Onto the structure of the “new” regime. There appears to be a Special Infrastructure Contribution (SIC), Sydney Water Development Servicing Payments, Biodiversity Offsets along with the possibility of value capture in a new transport infrastructure levy. More than a decade ago Sydney Water, DSP’s were scrapped and replaced by a general rise in water rates to fund the removal. DSP’s were difficult to apply (with some developers charged significantly more than others) and were an administrative nightmare. Removing them made very good public policy sense as Sydney Water would generate income of the completed infrastructure in perpetuity which provided economic returns to the entire network. Why it would be reintroduced is bewildering. Using a value capture mechanism to pay for transport infrastructure will also be particularly problematic knowing where to the draw the boundary lines and getting perverse development outcomes. Another big issue is that New South Wales is one of the only jurisdictions in the world to try to capture value upfront and not amortize the payments through land value improvements. Biodiversity offsets are already part of the infrastructure charging framework, but it looks like they have moved from being offsets to a charge. There is also SIC already in existence, but its new application is a little unclear from the papers. 

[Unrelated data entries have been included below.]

(** ** Recovery *)

Definition shared (d : db) (r : run) : bool := unbound d (q_conversation (r_asked r)).
(** [updateMany] over the runs of an organization. *)
Definition update_runs (where_ : db → run → bool) (f : run → run) : act nat :=
  write (λ d, let (k, t) := update_many (λ _ r, where_ d r) (λ _, f) (runs d) in
              (k, Db (users d) (clients d) (projects d) (profiles d) (conversations d) (channels d) (members d) (messages d) (bindings d)
                     t (reviews d) (invocations d) (events d) (audits d) (trail d))).
Definition old_queue (cutoff : Z) (r : run) : bool := bool_decide (r_status r = QUEUED) && (q_createdAt (r_asked r) <=? cutoff).
Definition overdue (at_ : Z) (r : run) : bool := bool_decide (r_status r = RUNNING) && due at_ r.
(** One run of a channel: the run and its invocation together. *)
(* src/src/services/workspace-account-manager.service.js:238-256 expireWorkspaceAgentRuns (one run) *)
Definition expire_transaction (e : env) (org : string) (at_ cutoff : Z) (id : string) (r : run) : act (option bool) :=
    v ←! conversation_of org r;
    match bound v with
    | None => ok None
    | Some v =>
        _ ←! lockPilotChannel org (default "" (v_channel v));
        let running := bool_decide (r_status r = RUNNING) in
        let o := if running then failing UNKNOWN "RUN_DEADLINE_EXCEEDED" else failing FAILED "RUN_QUEUE_EXPIRED" in
        c ←! update_run id (λ x, of_org org x && bool_decide (r_status x = r_status r) &&
                if running then bool_decide (r_token x = r_token r) && due at_ x else q_createdAt (r_asked x) <=? cutoff) (finished o at_) (λ _, []);
        if negb (c =? 1)%nat then ok None
        else _ ←! suppress e id org (default "" (o_error o)) at_; ok (Some running)
    end.
Fixpoint expire_each (e : env) (k : nat) (org : string) (at_ cutoff : Z) (rows : list (string * run)) : act (nat * nat) :=
  match rows with
  | [] => ok (0, 0)%nat
  | (id, r) :: rest =>
      x ←! serializable e k (expire_transaction e org at_ cutoff id r);
      counts ←! expire_each e (S k) org at_ cutoff rest;
      ok (match x with Some true => (S counts.1, counts.2) | Some false => (counts.1, S counts.2) | None => counts end)
  end.
(* src/src/services/workspace-account-manager.service.js:232-258 expireWorkspaceAgentRuns *)
Definition expireWorkspaceAgentRuns (e : env) (org : string) (at_ cutoff : Z) : act (nat * nat) :=
  rows ←! read (λ d, take 100 (isort (λ x y : string * run, String.leb x.1 y.1)
            (tselect (λ _ r, of_org org r && match conversations d !! q_conversation (r_asked r) with Some v => bool_decide (is_Some (v_channel v)) | None => false end &&
                             (overdue at_ r || old_queue cutoff r)) (runs d))));
  expire_each e 0 org at_ cutoff rows.
(* src/src/jobs/client-agent-run-recovery.js:7-24 expireClientAgentRuns *)
Definition expireClientAgentRuns (e : env) (inside : bool) (org : string) : act (nat * nat) :=
  if bool_decide (org = "") || negb inside then fail (Failure "TENANT_CONTEXT_REQUIRED")
  else
    let at_ := clock e 0 in
    let cutoff := at_ - QUEUE_MAX_AGE_MS in
    k ←! update_runs (λ d r, of_org org r && shared d r && overdue at_ r) (finished (failing UNKNOWN "RUN_DEADLINE_EXCEEDED") at_);
    q ←! update_runs (λ d r, of_org org r && shared d r && old_queue cutoff r) (finished (failing FAILED "RUN_QUEUE_EXPIRED") at_);
    x ←! expireWorkspaceAgentRuns e org at_ cutoff;
    ok (k + x.1, q + x.2)%nat.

Probably, the most welcome news is that rate capping is being reviewed as part of the reforms. Infrastructure brings new revenue to Councils and State Governments – more rates from new households, more water consumption, energy and general taxes. Ratepayers partially supplementing the delivery of new infrastructure makes good public policy sense. After all, increasing the rate base gives Councils more rate revenue.  The critical infrastructure list promises to not make a difference as policy makers will soon find out that different Councils have a different critical infrastructure list. The 7.12 changes will allow Councils to potentially charge more, the changes to Voluntary Planning Agreements and Inclusionary Zoning seem reasonable. 

There has been a great deal of engagement and economic analysis on the reforms. Infrastructure contributions is such a niche area of expertise, it is debatable how useful engagement and analysis has been. The whole reform should be re-evaluated through a different public policy lens. There is no doubt that the government should receive monies to support the building of new infrastructure. Councils also need to be sufficiently funded to deliver infrastructure. Utilities also need funds in their capital works plans to deliver infrastructure. Homebuyers need affordable housing. The art to making good policy changes is to ensure that no one group is worse off as part of the reforms. This was a chance to be innovative not reintroduce approaches that have failed everyone in the past. 

Perhaps a three-tiered system of Local, Regional and State Infrastructure contributions supported by a coordinated infrastructure plan could be considered? There seems to be a sense of urgency to rush through legislation by July, so don’t expect any major changes to what has been proposed. Potentially, there will be many stakeholders that, if not unhappy now, will be when they realise what they signed up for.